• **ACTIVITY**
From the records below, extract only the lines running from the line with "Definition on_log (f" to the line with "Ret (w, match", both lines included, reproducing them exactly.

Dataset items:
· · ·

Lemma parse_rec fuel p x p' rest :
  rec_ok (p_crc p) x → is_u32 (p_crc p) → rec_step p x = (p', None) →
  parse_loop (S fuel) p (rec_frame (p_crc p) x ++ rest) = parse_loop fuel p' rest.
Proof.
  intros Hx Hc Hs. cbn [parse_loop]. unfold rec_frame. destruct (rok_buf _ _ Hx) as [buf Hbuf].
  rewrite (Decode_log_frame _ _ _ _ _ _ buf);
    [|apply Hx|by apply rec_type_range with (p_crc p)|by apply rec_crc_range|apply Hx|done].
  rewrite logHandler_rec, Hs by done. done.
Qed.

Lemma parse_recs l fuel p p' rest :
  recs_ok (p_crc p) l → is_u32 (p_crc p) → rec_run p l = (p', None) →
  parse_loop (length l + fuel) p (render (p_crc p) l ++ rest) = parse_loop fuel p' rest ∧
  p_crc p' = crc_after (p_crc p) l.
Proof.
  revert p. induction l as [|x l IH]; intros p Hok Hc Hrun; simpl in Hrun, Hok.
  { by simplify_eq. }
  destruct Hok as [Hx Hl]. destruct (rec_step p x) as [p1 [e|]] eqn:Hs; [done|].
  pose proof (rec_step_crc _ _ _ Hs) as Hc1.
  cbn [length Nat.add render]. rewrite <- (assoc_L (++)), (parse_rec _ _ _ p1) by done.
  rewrite <- Hc1 in Hl |- *. destruct (IH p1) as [-> Hc']; [done|rewrite Hc1; by apply rec_crc_range|done|].
  split; [done|]. rewrite Hc'. simpl. by rewrite Hc1.
Qed.

(** The parser as [Parse] starts it on a file. *)
Definition opened p (desc : LogFileDesc) : Parser C :=
  with_found (with_result p
    (SetLastValidLogFileOffset (SetLastLogFileDesc (p_result p) desc) (Z.of_nat LogFileHeaderLength))) false.

Lemma Decode_consumes {S} (handler : Handler S) st input st' rest :
  Decode handler st input = Ret (st', rest, None) → (length rest < length input)%nat.
Proof.
  unfold Decode. destruct (read_full (Z.to_nat HeaderSize) input) as [[hd|e] r1] eqn:E1; [|done].
  apply read_full_Ok in E1 as [-> Hl1]. unfold HeaderSize in Hl1. rewrite length_app.
  case_decide; [done|]. case_decide.
  { destruct (handler _ _ _ _ _) as [[st1 err]|]; intros ?; simplify_eq/=. lia. }
  destruct (acquire_buf _); [|done]. cbn [mbind go_bind].
  destruct (read_full _ r1) as [[b|e] r2] eqn:E2; [|done].
  apply read_full_Ok in E2 as [-> Hl2]. rewrite length_app.
  destruct (handler _ _ _ _ _) as [[st1 err]|]; intros ?; simplify_eq/=. lia.
Qed.

(** Parsing terminates on every input, well-formed or not: the number of rounds the
    model allows is never reached, so allowing more changes nothing, and the loop
    always ends with an error of the decoder or the handler. *)
Theorem Parse_terminates p desc input fuel :
  (length input <= fuel)%nat →
  Parse p desc input = parse_loop (S fuel) (opened p desc) input.
Proof.
  unfold Parse. fold (opened p desc). generalize (opened p desc). intros q Hf.
  assert (∀ n m q input, (length input < n)%nat → (length input < m)%nat →
    parse_loop n q input = parse_loop m q input) as Hgen; [|apply Hgen; lia].
  clear. induction n as [|n IH]; intros [|m] q input Hn Hm; try lia. cbn [parse_loop].
  destruct (Decode logHandler q input) as [[[q' rest] [e|]]|] eqn:E; cbn [mbind go_bind]; [done| |done].
  apply Decode_consumes in E. apply IH; lia.
Qed.

Lemma render_length crc l : (length l <= length (render crc l))%nat.
Proof.
  revert crc. induction l as [|x l IH]; intros crc; simpl; [done|]. rewrite length_app.
  pose proof (length_log_frame (rec_type x) (rec_body x) (rec_crc crc x)) as Hf.
  unfold frame_size, HeaderSize in Hf.
  pose proof (calcPadding_range (Z.of_nat (length (rec_body x)))).
  specialize (IH (rec_crc crc x)). unfold rec_frame. lia.
Qed.

(** What follows the records when the log ends there: nothing, or unwritten space. *)
Lemma parse_unwritten fuel p n :
  parse_loop (S fuel) p (replicate n Byte.x00) =
    Ret (p, if decide (n = 0 ∨ 8 <= n)%nat then io_EOF else io_ErrUnexpectedEOF).
Proof.
  cbn [parse_loop]. destruct (decide (n = 0 ∨ 8 <= n)%nat) as [[->|Hn]|Hn].
  - by rewrite Decode_eof.
  - by destruct (Decode_preallocated logHandler p n Hn) as [rest ->].
  - unfold Decode, HeaderSize. rewrite read_full_short; [done| |rewrite length_replicate; lia].
    destruct n; [lia|done].
Qed.

Lemma log_switch_offset p t b n :
  rr_lastValidLogOffset (p_result (fst (log_switch p t b n))) = rr_lastValidLogOffset (p_result p).
Proof. unfold log_switch. repeat case_match; done. Qed.
(** A method of the log that runs an operation of the current file. *)
Definition on_log (f : LogFile → go (LogFile * option error)) : meth Wal unit := fun w =>
  '(l, err) ← f (w_current w);
  Ret (set_current w l, match err with Some e => Err e | None => Ok tt end).

(** An operation of a closed file object, its error ending the method. *)
Definition in_file {S} (f : LogFile → go (LogFile * option error)) (l : LogFile) : meth S LogFile := fun w =>
  '(l, err) ← f l;
  Ret (w, match err with Some e => Err e | None => Ok l end).

Definition lift_result {S A} (r : result A) : meth S A := fun w => Ret (w, r).

Section Saving.
Context `{RaftLib} `{BufferPool} `{Message HardState} `{Message WalNextEntry} `{Message WalSnapshot}.
Context (ValidateSnapshotForWrite : WalSnapshot → option error).

(** [tailLogFileDesc]. *)
Definition tailLogFileDesc : meth Wal LogFileDesc := fun w =>
  match LastLogFileDesc (w_mgr w) with
  | Ok d => Ret (w, Ok d)
  | Err _ => Panic "logfile manager: not found any log files"
  end.

(** The index entry of an entry about to be written. *)
Definition entry_index (w : Wal) (id : Z) (e : Entry) : EntryIndex EntryIndexMetadata :=
  let len := Z.of_nat (length (e_data e)) in
  Build_EntryIndex (e_term e) (e_index e) (e_type e)
    {| FileId := id; Offset := lf_Offset (w_current w) + HeaderSize; DataLen := len;
       DataCapacity := len + (8 - len mod 8) mod 8 |}.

· · ·

• **THE COMPLETED TASK**
Definition on_log (f : LogFile → go (LogFile * option error)) : meth Wal unit := fun w =>
  '(l, err) ← f (w_current w);
  Ret (set_current w l, match err with Some e => Err e | None => Ok tt end).

(** An operation of a closed file object, its error ending the method. *)
Definition in_file {S} (f : LogFile → go (LogFile * option error)) (l : LogFile) : meth S LogFile := fun w =>
  '(l, err) ← f l;
  Ret (w, match err with Some e => Err e | None => Ok l end).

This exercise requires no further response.